Energy methods give an elegant alternative to integrating the elastic curve: instead of solving differential equations, you compute the energy stored in a structure and differentiate. Castigliano's theorem is the workhorse, and it handles beams, trusses and frames with the same recipe. This article shows how.

Strain Energy Stored in a Member

When a load is applied gradually, the work it does is stored as recoverable strain energy U. For the three basic actions:

ActionStrain Energy U
Axial force PP²L / (2AE)
Bending moment M(x)∫ M² / (2EI) dx
Torque TT²L / (2GJ)

Strain energy per unit volume (resilience) for direct stress is σ²/2E — the area under the elastic stress-strain line.

Castigliano's Second Theorem

δ = ∂U/∂P     (deflection at, and in the direction of, load P)
φ = ∂U/∂M     (rotation at, and in the direction of, moment M)

The procedure: write U in terms of the load(s), differentiate with respect to the load at the point of interest, and evaluate. If no real load acts there, apply a dummy load Q, differentiate, then set Q = 0.

Worked Example 1 — Cantilever End Deflection

Find the free-end deflection of a cantilever length L carrying an end load W, using Castigliano's theorem.

  1. Bending moment at distance x from the free end: M = −Wx.
  2. U = ∫₀ᴸ M²/(2EI) dx = ∫₀ᴸ (W²x²)/(2EI) dx = W²L³/(6EI)
  3. δ = ∂U/∂W = WL³/(3EI)

This matches the standard formula exactly — derived in three lines with no boundary conditions.

Worked Example 2 — Axial Strain Energy

A steel bar carries an axial pull of 50 kN. Length 2 m, area 500 mm², E = 200 GPa. Find the strain energy stored and the elongation.

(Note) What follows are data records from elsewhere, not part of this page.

Lemma get_data_reply f pkt n out : fld_ok f = true → pkt_sized pkt → 0 ≤ n ≤ blen out →
  get f (data_reply pkt n out) =
  get f (put read_data_offset sizeof_packet_info (put read_data_size n (put read_code 0
      (with_header pkt (zeros (sizeof_packet_info + n)))))).
Proof.
  intros Hf Hp Hn. unfold data_reply. apply get_splice_data; [done|].
  assert (Hz : pkt_sized (zeros (sizeof_packet_info + n))) by (apply sized_zeros; lia).
  autorewrite with tead_get. rewrite blen_zeros by (pkt_consts; lia).
  rewrite blen_slice; [lia|]. apply in_range_spec. unfold cstr. rewrite blen_app.
  pose proof (blen_nonneg [zero_byte]). lia.
Qed.

Lemma slice_data_reply pkt n out : pkt_sized pkt → 0 ≤ n ≤ blen out →
  slice sizeof_packet_info n (data_reply pkt n out) = slice 0 n out.
Proof.
  intros Hp Hn. unfold data_reply.
  assert (Hz : pkt_sized (zeros (sizeof_packet_info + n))) by (apply sized_zeros; lia).
  assert (Hl : blen (slice 0 n (cstr out)) = n).
  { apply blen_slice, in_range_spec. unfold cstr. rewrite blen_app.
    pose proof (blen_nonneg [zero_byte]). lia. }
  rewrite <- Hl at 1. rewrite slice_splice_same.
  - unfold cstr. apply slice_app_l; lia.
  - apply in_range_spec. autorewrite with tead_get. rewrite blen_zeros; pkt_consts; lia.
Qed.
End Replies.

(** ** The dispatcher *)
Section Dispatch.
Variable cb : TEAFS_DEAL_CB.
#[local] Hint Resolve zeros_packet_sized sized_zeros : tead_pkt.

Lemma path_packet_sized ty id kpid file path : pkt_sized (path_packet ty id kpid file path).
Proof. unfold pkt_sized. rewrite blen_path_packet. pose proof (blen_nonneg path). lia. Qed.

Lemma data_packet_sized ty id kpid offset bs : pkt_sized (data_packet ty id kpid offset bs).
Proof. unfold pkt_sized. rewrite blen_data_packet. pose proof (blen_nonneg bs). lia. Qed.

Lemma slice_path_packet ty id kpid file path :
  slice sizeof_packet_info (blen path) (path_packet ty id kpid file path) = path.
Proof.
  pose proof (blen_nonneg path). unfold path_packet. apply slice_splice_same, in_range_spec.
  rewrite blen_path_head by done. pkt_consts. lia.
Qed.

Lemma slice_data_packet ty id kpid offset bs :
  slice sizeof_packet_info (blen bs) (data_packet ty id kpid offset bs) = bs.
Proof.
  pose proof (blen_nonneg bs). unfold data_packet. apply slice_splice_same, in_range_spec.
  rewrite blen_data_head by done. pkt_consts. lia.
Qed.
(* ===== verification/Client.v ===== *)
(** [test/test.cpp], the client that ships with the file system: its five
    callbacks, over a file system of byte strings.

    Reads and writes of regular files transfer what is asked for (up to the
    end of the file); whether an [open] succeeds is a parameter. *)
From S2P Require Import Prelude Protocol Daemon.
Local Open Scope Z_scope.

(** * Paths *)

#[export] Instance byte_countable : Countable byte.
Proof. refine (inj_countable Byte.to_N Byte.of_N Byte.of_to_N). Defined.

(** [std::string::find] of [needle], as found or not. *)
Fixpoint starts_with (needle s : bytes) : bool :=
  match needle, s with
  | [], _ => true
  | a :: needle, b :: s => bool_decide (a = b) && starts_with needle s
  | _, [] => false
  end.
Fixpoint contains (needle s : bytes) : bool :=
  starts_with needle s || match s with [] => false | _ :: s => contains needle s end.


(** [rfind("/")] and [substr]: the text from the last slash on. *)
Fixpoint last_slash (s : bytes) : option bytes :=
  match s with
  | [] => None
  | b :: rest =>
      match last_slash rest with
      | Some r => Some r
      | None => if decide (b = Byte.x2f) then Some (b :: rest) else None
      end
  end.
Definition GetFileName (strPath : bytes) : bytes := default strPath (last_slash strPath).

(** * The callbacks *)

Definition ENCRYPT_FILE_FLAG : Z := 0x44414554.

(** [enum TEADFS_OPEN_RESULT], [enum TEADFS_RELEASE_FILE_RESULT]. *)
Definition TOR_INIT : Z := 1.
Definition TOR_PROHIBIT : Z := 2.
Definition TOR_ENCRYPT : Z := 3.
Definition TOR_DECRYPT : Z := 4.
Definition TRFR_NORMAL : Z := 1.
Definition TRFR_ENCRYPT : Z := 2.

(** [chBuf[i] ^ 0x13], kept to a byte. *)
Definition xor13 (b : byte) : byte := byte_of (Z.lxor (byte_val b) 0x13).

Definition flag_of (chHeader : bytes) : Z := le_decode (slice 0 4 chHeader).

(** [open]: what [pszFilePath] holds when it can be opened, and the
    executable's path of the process. *)
Definition open (strProcPath : bytes) (fdSrc : option bytes) : Z :=
  match fdSrc with
  | None => TOR_INIT
  | Some contents =>
      let chHeader := take (Z.to_nat ENCRYPT_FILE_HEADER_SIZE) contents in
      if blen chHeader <? ENCRYPT_FILE_HEADER_SIZE then TOR_INIT
      else if ENCRYPT_FILE_FLAG =? flag_of chHeader then
        if contains (str "cat") strProcPath then TOR_ENCRYPT else TOR_DECRYPT
      else TOR_INIT
  end.

(** The [do]-loop of [release]: read up to 1024 bytes at the source's
    position, change them, write them at the destination's. *)
Fixpoint copy_loop (fuel : nat) (src : bytes) (spos : Z) (dst : bytes) (dpos : Z)
    : option bytes :=
  match fuel with
  | O => None
  | S fuel =>
      let chBuf := take 1024 (drop (Z.to_nat spos) src) in
      let nRead := blen chBuf in
      if nRead <=? 0 then Some dst
      else copy_loop fuel src (spos + nRead) (splice dpos (map xor13 chBuf) dst) (dpos + nRead)
  end.

Abbreviation files := (gmap bytes bytes).

Definition tmp_path (p : bytes) : bytes := p ++ str ".teadfstmp".

(** [release]: the result and the files.  [can_create]: the temporary file
    could be opened. *)
Definition release (can_create : bool) (pszFilePath : bytes) (fs : files) : option (Z * files) :=
  if negb (contains (str ".txt") pszFilePath) then Some (TRFR_NORMAL, fs) else
  match fs !! pszFilePath with
  | None => Some (TRFR_NORMAL, fs)
  | Some src =>
      let got := take (Z.to_nat ENCRYPT_FILE_HEADER_SIZE) src in
      let chHeader := splice 0 got (zeros ENCRYPT_FILE_HEADER_SIZE) in
      if (ENCRYPT_FILE_HEADER_SIZE <=? blen got) && (ENCRYPT_FILE_FLAG =? flag_of chHeader)
      then Some (TRFR_NORMAL, fs)
      else if negb can_create then Some (TRFR_NORMAL, fs)
      else
        (* O_CREAT without O_TRUNC: an existing file keeps its bytes *)
        let dst := default [] (fs !! tmp_path pszFilePath) in
        let chHeader := splice 0 (le_encode 4 ENCRYPT_FILE_FLAG) chHeader in
        let dst := splice 0 chHeader dst in
        dst ← copy_loop (S (length src)) src 0 dst ENCRYPT_FILE_HEADER_SIZE;
        Some (TRFR_NORMAL, <[pszFilePath := dst]> (delete (tmp_path pszFilePath) fs))
  end.

(** The loop of [read] and [write]. *)
Fixpoint xor_loop (n : nat) (i : nat) (pSrcData pDstData : bytes) : bytes :=
  match n with
  | O => pDstData
  | S n =>
      let b := default zero_byte (pSrcData !! i) in
      xor_loop n (S i) pSrcData (<[i := xor13 b]> pDstData)
  end.

Definition read (offset u32SrcSize : Z) (pSrcData : bytes) (u32DstSize : Z) (pDstData : bytes)
    : Z * bytes :=
  (u32SrcSize, xor_loop (Z.to_nat u32SrcSize) 0 pSrcData pDstData).
Definition write (offset u32SrcSize : Z) (pSrcData : bytes) (u32DstSize : Z) (pDstData : bytes)
    : Z * bytes :=
  (u32SrcSize, xor_loop (Z.to_nat u32SrcSize) 0 pSrcData pDstData).

(** [main]'s callback table, with the [open] and [release] results as functions
    of the request; [cleanup] only returns. *)
Definition client_cb (open_cb release_cb : Z → Z → bytes → Z) : TEAFS_DEAL_CB :=
  DealCb (Some open_cb) (Some release_cb) (Some read) (Some write) (Some (λ _, 0)).

(** * The cipher *)

Lemma xor13_involutive b : xor13 (xor13 b) = b.
Proof. destruct b; reflexivity. Qed.

Lemma map_xor13_involutive bs : map xor13 (map xor13 bs) = bs.
Proof. rewrite map_map. rewrite <- map_id. apply map_ext, xor13_involutive. Qed.

Lemma blen_map_xor13 bs : blen (map xor13 bs) = blen bs.
Proof. unfold blen. by rewrite length_map. Qed.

  1. U = P²L/(2AE) = (50 000² × 2000) / (2 × 500 × 200 000) = 5×10¹² / 2×10⁸ = 25 000 N·mm = 25 J
  2. δ = ∂U/∂P = PL/AE = (50 000 × 2000)/(500 × 200 000) = 1.0 mm

Worked Example 3 — Deflection Using a Dummy Load

Find the mid-span deflection of a simply supported beam under a UDL using a dummy point load Q at mid-span.

  1. Apply dummy Q at centre; write M(x) including both the UDL and Q.
  2. Compute U = ∫M²/(2EI)dx, then δ = ∂U/∂Q.
  3. Set Q = 0 in the result; the integral evaluates to the known 5wL⁴/384EI.

The dummy-load trick is what makes the method universal — you can find a displacement anywhere, even with no real load there.

Where Energy Methods Win

  • Deflection of trusses (sum of P²L/2AE over members, then ∂/∂P).
  • Curved members, frames and redundant structures, where integrating the elastic curve is awkward.
  • Analysis of statically indeterminate structures (Castigliano's first theorem / theorem of least work).

Common Mistakes

  • Differentiating before integrating when it is easier to differentiate the integrand first (Leibniz) — both are valid, but keep it consistent.
  • Forgetting to set the dummy load to zero at the end.
  • Omitting axial or shear strain energy when it is significant (usually small in slender beams, but not always).